Whether you suffer from a milk allergy or intolerance or have revisited plant-based milk alternatives due to health or ethical reasons, there is no denying that the dairy-free (or freefrom) market is on the rise. Tesco have supplied us with soya and rice milk as a part of their own-brand & freefrom food range for a while now (years and years even!), but our food preferences have influenced their food production just that one step further! They now stock their shelves with their own-brand almond milk! Stumbling upon this during our weekly shopping trip was a happy accident indeed. 🙂

Many companies offer almond milk these days, but it’s great to see major supermarkets finally producing their own!

Tesco offer both an unsweetened and sweetened UHT version, which is perfect as not everyone has refrigerator space for four or five cartons of milk (well, particularly those that meal prep and/or eat an abundance of fruits and vegetables- us included)! Additionally, they also sell a fresh version, but it’s sweetened.

 

 

So, how does it compare to other leading brands…

…well in this instance we have compared it to ‘Alpro’!

 

Ingredients & Nutritional Info

Tesco

Alpro

 

The Facts…

Personally, we would always opt for buying unsweetened milks!

    • Both milks contain 2% almonds, which isn’t really a lot when you think about it! In fact, almonds are listed as the second ingredient to water!
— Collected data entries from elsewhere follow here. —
(** * Skyjo prototype: the game-state engine of [src/SkyjoApp.tsx]

    The component keeps its game state in React state cells and changes it
    through event handlers.  A handler runs against the snapshot of the
    render that created it; its [set...] calls are queued and applied
    afterwards, updater functions receiving the queued state.  One handler
    runs per event, so here every handler is a function from the snapshot to
    the next snapshot.  Values read from the handler's closure ([players],
    [currentPlayer], [drawnCard], [revealTargets]) are the snapshot's, also
    after a [set...] call of the same handler.  An updater is applied once,
    as in a production build (under [React.StrictMode] a development build
    calls updaters twice).

    JavaScript arrays grow when written past their end and read [undefined]
    outside their range; both are written out below.  A handler or updater
    that dereferences [undefined] raises a [TypeError]; the model stops
    there with the outcome [TypeError] and does not say which state is
    left behind.

    JavaScript numbers are doubles.  Card values and slot indices are
    integers here; [sum] adds them as doubles do, exactly up to 2^53 and
    rounded beyond.  Positions in arrays and counts of calls are natural
    numbers. *)

From Stdlib Require Import Ascii.
From stdpp Require Import base numbers option list strings gmap gmultiset pretty.

(** ** Data model *)

Inductive Phase := start | reveal | play.

#[global] Instance Phase_eq_dec : EqDecision Phase.
Proof. solve_decision. Defined.

(** [interface CardT { id: string; value: number; faceUp: boolean }] *)
Module CardT.
Record t := mk { id : string; value : Z; faceUp : bool }.
End CardT.

(** An object held where the types say [CardT]: a card, or the object
    [{ faceUp: b }] that [{ ...undefined, faceUp: b }] builds. *)
Inductive obj :=
| Card (c : CardT.t)
| Bare (up : bool).

(** An array element: an object, [undefined], or a hole of a sparse array. *)
Inductive slot :=
| Obj (o : obj)
| Undef
| Hole.

(** [interface PlayerT { id: number; name: string; cards: CardT[] }] *)
Module PlayerT.
Record t := mk { id : nat; name : string; cards : list slot }.
End PlayerT.

(** The [useState] cells of [SkyjoPrototype]. *)
Record State := mkState {
  phase : Phase;
  playerCount : nat;
  players : list PlayerT.t;
  deck : list CardT.t;
  discard : list obj;
  currentPlayer : nat;
  revealTargets : gmap nat nat;
  drawnCard : option obj;
  message : string
}.

(** What a handler does: it returns, or it raises a [TypeError]. *)
Inductive outcome (A : Type) :=
| Ok (a : A)
| TypeError.
Arguments Ok {A} a.
Arguments TypeError {A}.

#[global] Instance outcome_ret : MRet outcome := λ A a, Ok a.
#[global] Instance outcome_bind : MBind outcome := λ A B f m,
  match m with
  | Ok a => f a
  | TypeError => TypeError
  end.

(** JavaScript numbers as far as the engine meets them: integers held in
    doubles, which [sum] adds; [NaN], which a number plus [undefined] gives;
    [-Infinity], which [Math.max()] of no argument is; and [Infinity], a
    sum beyond the largest double. *)
Inductive number :=
| Int (z : Z)
| NaN
| NegInfinity
| Infinity.

#[global] Instance number_eq_dec : EqDecision number.
Proof. solve_decision. Defined.

(** ** Objects and arrays *)

(** [o.faceUp] *)
Definition obj_faceUp (o : obj) : bool :=
  match o with
  | Card c => CardT.faceUp c
  | Bare up => up
  end.

(** [o.value]; [None] is [undefined]. *)
Definition obj_value (o : obj) : option Z :=
  match o with
  | Card c => Some (CardT.value c)
  | Bare _ => None
  end.

(** [{ ...x, faceUp: b }], where [x] may be [undefined] ([None]). *)
Definition withFaceUp (x : option obj) (b : bool) : obj :=
  match x with
  | Some (Card c) => Card (CardT.mk (CardT.id c) (CardT.value c) b)
  | Some (Bare _) => Bare b
  | None => Bare b
  end.

(** [[...a]]: the copy has no holes, they are read as [undefined]. *)
Definition spread (a : list slot) : list slot :=
  (λ x, match x with Hole => Undef | _ => x end) <$> a.

(** [a[i]]; [None] is [undefined], also outside the array. *)
Definition at_index (a : list slot) (i : Z) : option obj :=
  if decide (0 ≤ i < Z.of_nat (length a))%Z then
    match a !! Z.to_nat i with
    | Some (Obj o) => Some o
    | _ => None
    end
  else None.

(** [a[i] = o]: replaces in range, appends at [a.length], leaves holes
    beyond.  The array indices are 0 to 2^32 - 2, the [i] for which [i + 1]
    has up to 32 bits: a negative [i] and an [i] of 2^32 - 1 or more name a
    property, not an element, and the elements stay as they are.  (The
    property is not modelled: the handlers write to a fresh copy, and the
    next reader copies, slices or iterates the elements only.)  An array is
    shorter than 2^32, so an [i] below its length is an array index. *)
Definition assign (a : list slot) (i : Z) (o : obj) : list slot :=
  if decide (i < 0)%Z then a
  else if decide (i < Z.of_nat (length a))%Z then <[Z.to_nat i := Obj o]> a
  else if (Z.log2 (i + 1) <? 32)%Z then
    a ++ replicate (Z.to_nat i - length a) Hole ++ [Obj o]
  else a.

(** [d.pop()]: the last element ([None] on an empty array) and the rest. *)
Definition pop {A} (d : list A) : option A * list A :=
  (last d, take (length d - 1) d).

(** ** Deck builder *)

(** The object literal, keys in the order they are written. *)
Definition CARD_DISTRIBUTION : list (Z * nat) :=
  [ ((-2)%Z, 5); ((-1)%Z, 10); (0%Z, 15); (1%Z, 10); (2%Z, 10); (3%Z, 10);
    (4%Z, 10); (5%Z, 10); (6%Z, 10); (7%Z, 8); (8%Z, 8); (9%Z, 8);
    (10%Z, 8); (11%Z, 8); (12%Z, 8) ].

(** [CARD_DISTRIBUTION[v]], 0 for a value that is no key. *)
Definition distribution (v : Z) : nat :=
  match list_find (λ e : Z * nat, e.1 = v) CARD_DISTRIBUTION with
  | Some (_, (_, count)) => count
  | None => 0
  end.

Fixpoint insert_by_key (e : Z * nat) (l : list (Z * nat)) : list (Z * nat) :=
  match l with
  | [] => [e]
  | e' :: l' =>
      if decide (e.1 ≤ e'.1)%Z then e :: l else e' :: insert_by_key e l'
  end.

(** [Object.entries]: the keys that are array indices (the non-negative
    integers) come first in ascending order, the other keys ("-2", "-1")
    follow in the order of insertion. *)
Definition Object_entries (o : list (Z * nat)) : list (Z * nat) :=
  foldr insert_by_key [] (filter (λ e, 0 ≤ e.1)%Z o)
  ++ filter (λ e, e.1 < 0)%Z o.

Definition digit36 (d : N) : ascii :=
  if decide (d < 10)%N then ascii_of_N (48 + d) else ascii_of_N (87 + d).

Fixpoint toString36_go (fuel : nat) (x : N) (acc : string) : string :=
  match fuel with
  | O => acc
  | S fuel' =>
      let acc' := String (digit36 (x mod 36)) acc in
      if decide (x / 36 = 0)%N then acc' else toString36_go fuel' (x / 36) acc'
  end.

(** [x.toString(36)] *)
Definition toString36 (x : N) : string :=
  toString36_go (S (N.to_nat (N.log2 x))) x "".

(** [uid()]: [now] is the reading of [Date.now()], [n] the closure's counter
    before the call, which is the number of calls made so far (the double
    holding it counts exactly up to 2^53 calls). *)
Definition uid (now : N) (n : nat) : string :=
  toString36 now +:+ "_" +:+ pretty n.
Maybe it’s about time we all start to make our own?!
    • Per 100ml/:
      »They are both low in calories; Tesco’s is slightly higher but it’s negligible.
      »They are both low in sugar (not surprisingly!) and salt; Tesco has slightly less salt but again the quantity is negligible.
      »They both have the same quantity of protein and fats.
      »Tesco’s version has slightly more carbohydrates, but that’s because it’s third ingredient is added ‘maltodextrin’ (which we discuss shortly).
  • They both use the same thickening agents: ‘Gellan Gum’ and ‘Carob Gum’ (which is also known as ‘Locust Bean Gum’; E410).(¹)
  • They both fortify their milks with: Calcium, Vitamins D, B2 and B12; their quantities vary ever so very slightly, but not enough for it to be a deciding factor over it’s product quality.
  • Tesco does not fortify it’s milk with Vitamin E, but Alpro does; unlike B12, Vitamin E is found naturally in numerous plant-based food items, e.g. avocados, wheat germ, vegetable oils and nuts,(²) so this is not by any means a travesty!
  • Obviously they are both dairy-free and ‘vegan’, but also gluten and wheat free.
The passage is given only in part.